My own use of the laptop/projector/screen has been primarily for student presentations or to access an online discussion board or demonstrate how to use one in front of the class. My use of gadgets in the classroom is thus primarily for presentation purposes, and it is structured to, ideally, demand attention to one part of the room. While I do allow laptops in the classroom for notetaking, in other words, I am still not entirely sure how I would structure lessons to make use of decentralized gadgets (like a smart phone or iPad) in a way that would encourage engagement over distraction, particularly in courses with more than 25 students. I am thus curious as to whether and how others allow students to use their own handheld gadgets throughout the classroom to a collective end.

This article in The Chronicle of Higher Education,iPads Could Hinder Teaching,” for example, not only cites the disadvantages of the iPad as a classroom distraction, but also suggests how this particular gadget might be used by individual students to increase interactivity in larger courses. This article also raises the issue of how much the structure of a gadget determines its pedagogical value. For example, because iPads make it harder to hide “web browsing,” as the article suggests,  they are potentially a more useful tool than a laptop. What is/would be the ideal “gadget” for your courses?

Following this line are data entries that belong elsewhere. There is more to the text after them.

(** * Embedding generator of the MovieLens DiskANN demo

    A shallow embedding of [generate_embeddings-orig.py]: the per-field
    normalizers of [generate_user_embeddings], the concatenate / resize /
    normalize pipeline shared by both generators, the text handed to the
    sentence encoder, and the batch loop with its try/except, periodic
    commit and final commit.

    Python floats are read as real numbers ([R]): rounding is left out,
    and so are overflow to infinity, underflow to zero and NaN, which a
    double reaches only for entries far outside what a sentence encoder
    or a rating produces (see [encoder_bound]).  What is said of lengths,
    positions and order does not depend on this reading.  Integers coming
    from the store are read as [Z]; SQL NULL / Python [None] as [option];
    strings as [string].

    The store, the sentence encoder and scikit-learn's [LabelEncoder] are
    collaborators of the script.  The encoder is a function that may
    raise.  The store is a relation behind a psycopg2 connection in its
    default mode: one open transaction until [conn.commit()], aborted by a
    rejected statement.  [LabelEncoder] is written out from its documented
    behaviour (sorted distinct classes, position lookup). *)

From Stdlib Require Import String Ascii.
From Stdlib Require Import Reals Lra Lia ZArith Bool Arith List.
From Stdlib Require Import OrderedTypeEx Sorted Permutation.
Import ListNotations.

Open Scope R_scope.

(** ** Python truthiness *)

Module Truthy.

(** [bool(x)] for an integer. *)
Definition int (x : Z) : bool := negb (x =? 0)%Z.

(** [bool(x)] for a float read as a real. *)
Definition float (x : R) : bool := if Req_dec_T x 0 then false else true.

(** [bool(s)] for a string. *)
Definition str (s : string) : bool :=
  match s with EmptyString => false | _ => true end.

(** [x or d] where [x] may be [None]. *)
Definition int_or (x : option Z) (d : Z) : Z :=
  match x with
  | Some v => if int v then v else d
  | None => d
  end.

Definition float_or (x : option R) (d : R) : R :=
  match x with
  | Some v => if float v then v else d
  | None => d
  end.

End Truthy.

(** ** Vectors *)

Definition vec := list R.

(** [np.linalg.norm v]. *)
Definition sum_sq (v : vec) : R := fold_right (fun x acc => x * x + acc) 0 v.
Definition norm (v : vec) : R := sqrt (sum_sq v).

(** [np.pad(v, (0, k))] for a non-negative [k]. *)
Definition pad_right (v : vec) (k : nat) : vec := v ++ repeat 0 k.

(** [np.pad(v, (0, n - len(v)))]: numpy raises [ValueError] on a negative
    width, which is [None] here. *)
Definition np_pad_to (n : nat) (v : vec) : option vec :=
  if (n <? length v)%nat then None else Some (pad_right v (n - length v)).

(** The two-branch resize of [generate_movie_embeddings]:
    [if len(v) > n: v = v[:n] else: v = np.pad(v, (0, n - len(v)))]. *)
Definition resize (n : nat) (v : vec) : vec :=
  if (n <? length v)%nat then firstn n v else pad_right v (n - length v).

(** [n = np.linalg.norm(v); if n > 0: v = v / n], over the reals: the
    norm is zero only for the zero vector and never infinite. *)
Definition normalize (v : vec) : vec :=
  if Rlt_dec 0 (norm v) then map (fun x => x / norm v) v else v.

(** ** Feature fusion *)

(** Lines 100-111 of [generate_movie_embeddings]: concatenate the groups in
    the order given, resize to 128, normalize. *)
Definition fuse (groups : list vec) : vec :=
  normalize (resize 128 (concat groups)).

(** Lines 228-240 of [generate_user_embeddings]: concatenate, pad (there is
    no truncation branch on this path), normalize. *)
Definition fuse_user (groups : list vec) : option vec :=
  match np_pad_to 128 (concat groups) with
  | Some v => Some (normalize v)
  | None => None
  end.

(** ** Normalizers of [generate_user_embeddings] *)

(** [(age - 18) / (73 - 18) if age else 0.5]. *)
Definition age_normalized (age : option Z) : R :=
  match age with
  | Some a => if Truthy.int a then (IZR a - 18) / (73 - 18) else 0.5
  | None => 0.5
  end.

(** [1.0 if gender == 'M' else 0.0]. *)
Definition gender_encoded (gender : option string) : R :=
  match gender with
  | Some g => if (g =? "M")%string then 1 else 0
  | None => 0
  end.

(** [min(num_ratings / 100.0, 1.0)] after [num_ratings = num_ratings or 0]. *)
Definition rating_count_feature (num_ratings : option Z) : R :=
  Rmin (IZR (Truthy.int_or num_ratings 0) / 100) 1.

(** [(avg_rating - 1) / 4] after [avg_rating = avg_rating or 2.5]. *)
Definition avg_rating_feature (avg_rating : option R) : R :=
  (Truthy.float_or avg_rating 2.5 - 1) / 4.

(** [min(rating_stddev / 2.0, 1.0)] after [rating_stddev = rating_stddev or 0]. *)
Definition rating_stddev_feature (rating_stddev : option R) : R :=
  Rmin (Truthy.float_or rating_stddev 0 / 2) 1.

Definition rating_features (num_ratings : option Z)
    (avg_rating rating_stddev : option R) : vec :=
  [ rating_count_feature num_ratings;
    avg_rating_feature avg_rating;
    rating_stddev_feature rating_stddev ].

(** One entry of the genre preference vector:
    [np.where(pd.isna(p), 2.5, p)] then [(p - 1) / 4]. *)
Definition genre_pref_feature (p : option R) : R :=
  (match p with Some v => v | None => 2.5 end - 1) / 4.

Definition genre_pref_vector (prefs : list (option R)) : vec :=
  map genre_pref_feature prefs.

(** ** Occupation encoding *)

(** [np.unique] as used by [LabelEncoder.fit]: the distinct values in
    ascending order. *)
Fixpoint insert_unique (s : string) (l : list string) : list string :=
  match l with
  | [] => [s]
  | x :: rest =>
      match String.compare s x with
      | Lt => s :: l
      | Eq => l
      | Gt => x :: insert_unique s rest
      end
  end.

Definition np_unique (l : list string) : list string :=
  fold_right insert_unique [] l.

Module LabelEncoder.

(** [fit(y)] stores [classes_ = np.unique(y)]. *)
Definition fit (y : list string) : list string := np_unique y.

(** Position of [y] in [classes_]; [None] stands for the [ValueError]
    scikit-learn raises on a label it has not seen. *)
Fixpoint index_of (y : string) (classes : list string) : option nat :=
  match classes with
  | [] => None
  | c :: rest =>
      if (y =? c)%string then Some O
      else option_map S (index_of y rest)
  end.

(** [transform([y])[0]]. *)
Definition transform (classes : list string) (y : string) : option nat :=
  index_of y classes.

End LabelEncoder.

(** [list(set(l))].  CPython leaves the iteration order of a set
    unspecified; this enumeration keeps the last occurrence of each value.
    [occupation_encoded_enumeration] below shows that the encoding does not
    depend on which enumeration is taken. *)
Definition list_set (l : list string) : list string := nodup string_dec l.

(** [o in occupations]. *)
Definition mem (o : string) (l : list string) : bool :=
  existsb (String.eqb o) l.

(** Lines 205-208.  [None] stands for an exception raised by
    [transform]; the guard makes it unreachable. *)
Definition occupation_encoded (occupations : list string)
    (occupation : option string) : option R :=
  match occupation with
  | Some o =>
      if Truthy.str o && mem o occupations then
        match LabelEncoder.transform (LabelEncoder.fit occupations) o with
        | Some k => Some (INR k / INR (length occupations))
        | None => None
        end
      else Some 0
  | None => Some 0
  end.

(** ** Rows *)

(** One tuple of the first SELECT of [generate_user_embeddings].  The three
    aggregates are computed by the store from the ratings relation, which
    the script only reads. *)
Record user_row := {
  user_id : Z;
  age : option Z;
  gender : option string;
  occupation : option string;
  num_ratings : option Z;
  avg_rating : option R;
  rating_stddev : option R
}.

(** One tuple of the SELECT of [generate_movie_embeddings]. *)
Record movie_row := {
  movie_id : Z;
  title : string;
  genre_action : bool; genre_adventure : bool; genre_animation : bool;
  genre_children : bool; genre_comedy : bool; genre_crime : bool;
  genre_documentary : bool; genre_drama : bool; genre_fantasy : bool;
  genre_film_noir : bool; genre_horror : bool; genre_musical : bool;
  genre_mystery : bool; genre_romance : bool; genre_sci_fi : bool;
  genre_thriller : bool; genre_war : bool; genre_western : bool
}.

(** [genres = movie[2:]]. *)
Definition genres (m : movie_row) : list bool :=
  [ genre_action m; genre_adventure m; genre_animation m; genre_children m;
    genre_comedy m; genre_crime m; genre_documentary m; genre_drama m;
    genre_fantasy m; genre_film_noir m; genre_horror m; genre_musical m;
    genre_mystery m; genre_romance m; genre_sci_fi m; genre_thriller m;
    genre_war m; genre_western m ].

(** ** Text and genre vector of a movie *)

Definition genre_names : list string :=
  [ "action"; "adventure"; "animation"; "children"; "comedy"; "crime";
    "documentary"; "drama"; "fantasy"; "film noir"; "horror"; "musical";
    "mystery"; "romance"; "sci-fi"; "thriller"; "war"; "western" ]%string.

(** [enumerate(l)] counting from [i]. *)
Fixpoint enumerate_from {A : Type} (i : nat) (l : list A) : list (nat * A) :=
  match l with
  | [] => []
  | x :: rest => (i, x) :: enumerate_from (S i) rest
  end.

Definition enumerate {A : Type} (l : list A) : list (nat * A) :=
  enumerate_from 0 l.

(** [[genre_names[j] for j, is_active in enumerate(genres) if is_active]].
    [genre_names[j]] is in range for every [j] the loop reaches, because
    [movie[2:]] holds the 18 flags of the SELECT
    (see [active_genres_lookup_in_range]). *)
Definition active_genres (flags : list bool) : list string :=
  flat_map
    (fun p : nat * bool =>
       if snd p then [nth (fst p) genre_names EmptyString] else [])
    (enumerate flags).

(** [' '.join(l)]. *)
Definition join_spaces (l : list string) : string := String.concat " " l.

(** [' '.join(active_genres) if active_genres else 'general']. *)
Definition genre_text (flags : list bool) : string :=
  match active_genres flags with
  | [] => "general"%string
  | names => join_spaces names
  end.

(** [f"{title} {genre_text}"]. *)
Definition text_for_embedding (m : movie_row) : string :=
  (title m ++ " " ++ genre_text (genres m))%string.

(** [np.array(genres, dtype=float)]. *)
Definition genre_vector (flags : list bool) : vec :=
  map (fun b : bool => if b then 1 else 0) flags.

(** Lines 94-111: the encoder's output resized to 110 entries, the genre
    vector appended, and the result fused at 128. *)
Definition combined_embedding (text_embedding : vec) (m : movie_row) : vec :=
  fuse [resize 110 text_embedding; genre_vector (genres m)].

(** ** Features of a user *)

(** [{row[0]: row[1:] for row in genre_prefs}] followed by
    [.get(user_id, default)]: a later row for the same key replaces an
    earlier one. *)
Definition dict_get {A : Type} (rows : list (Z * A)) (k : Z) (default : A) : A :=
  match find (fun r => (fst r =? k)%Z) (rev rows) with
  | Some r => snd r
  | None => default
  end.

Definition demographic (occupations : list string) (u : user_row)
    : option vec :=
  match occupation_encoded occupations (occupation u) with
  | Some occ => Some [age_normalized (age u); gender_encoded (gender u); occ]
  | None => None
  end.

(** The three groups concatenated on lines 228-232, in that order; [None]
    stands for an exception inside the [try]. *)
Definition user_features (occupations : list string)
    (genre_pref_dict : list (Z * list (option R))) (u : user_row)
    : option (list vec) :=
  match demographic occupations u with
  | Some demo =>
      Some
        [ demo;
          rating_features (num_ratings u) (avg_rating u) (rating_stddev u);
          genre_pref_vector
            (dict_get genre_pref_dict (user_id u) (repeat None 18)) ]
  | None => None
  end.

(** Lines 196-240. *)
Definition user_embedding (occupations : list string)
    (genre_pref_dict : list (Z * list (option R))) (u : user_row)
    : option vec :=
  match user_features occupations genre_pref_dict u with
  | Some groups => fuse_user groups
  | None => None
  end.

(** [[user[3] for user in users if user[3]]]. *)
Definition observed_occupations (users : list user_row) : list string :=
  flat_map
    (fun u => match occupation u with
              | Some o => if Truthy.str o then [o] else []
              | None => []
              end)
    users.

(** [occupations = list(set(...))], line 186. *)
Definition occupations_of (users : list user_row) : list string :=
  list_set (observed_occupations users).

Beyond these pragmatic student distraction/engagement questions, the use of “gadgets” raises fundamental questions about how we define literacy and how such “gadgets” might influence (to gesture just a little bit toward Marshall McLuhan’s technodeterminism) how we process ideas in reading and writing. The question of whether students might read more (or better?) with e-readers, for example, is one driving inquiry in a recent CUNY grant project. How much does the “medium” determine the “message” with a text, for example? Returning to Chris Stein’s incredibly helpful post on the “Digital Media Lifecycle,” furthermore, how does the movement from sensory input to sensory output through the digital influence student involvement with course material (if at all)? The technological alienation from the “human” has been a question haunting this course, and I wonder how others perceive the influence of digital “gadgets” here? Furthermore, how might the discipline influence the extent to which there is a deviation between the “live” and the digital? For example, I would imagine that Chad would certainly acknowledge a big difference between a live performance and an mp3 file. However, as a composition and lit. instructor, I actually cannot say that I would find nearly as immense a qualitative difference between any analog edition of text and the same e-text. How does discipline, in other words, determine the role gadgets play in your classroom?

Posted in Motivation.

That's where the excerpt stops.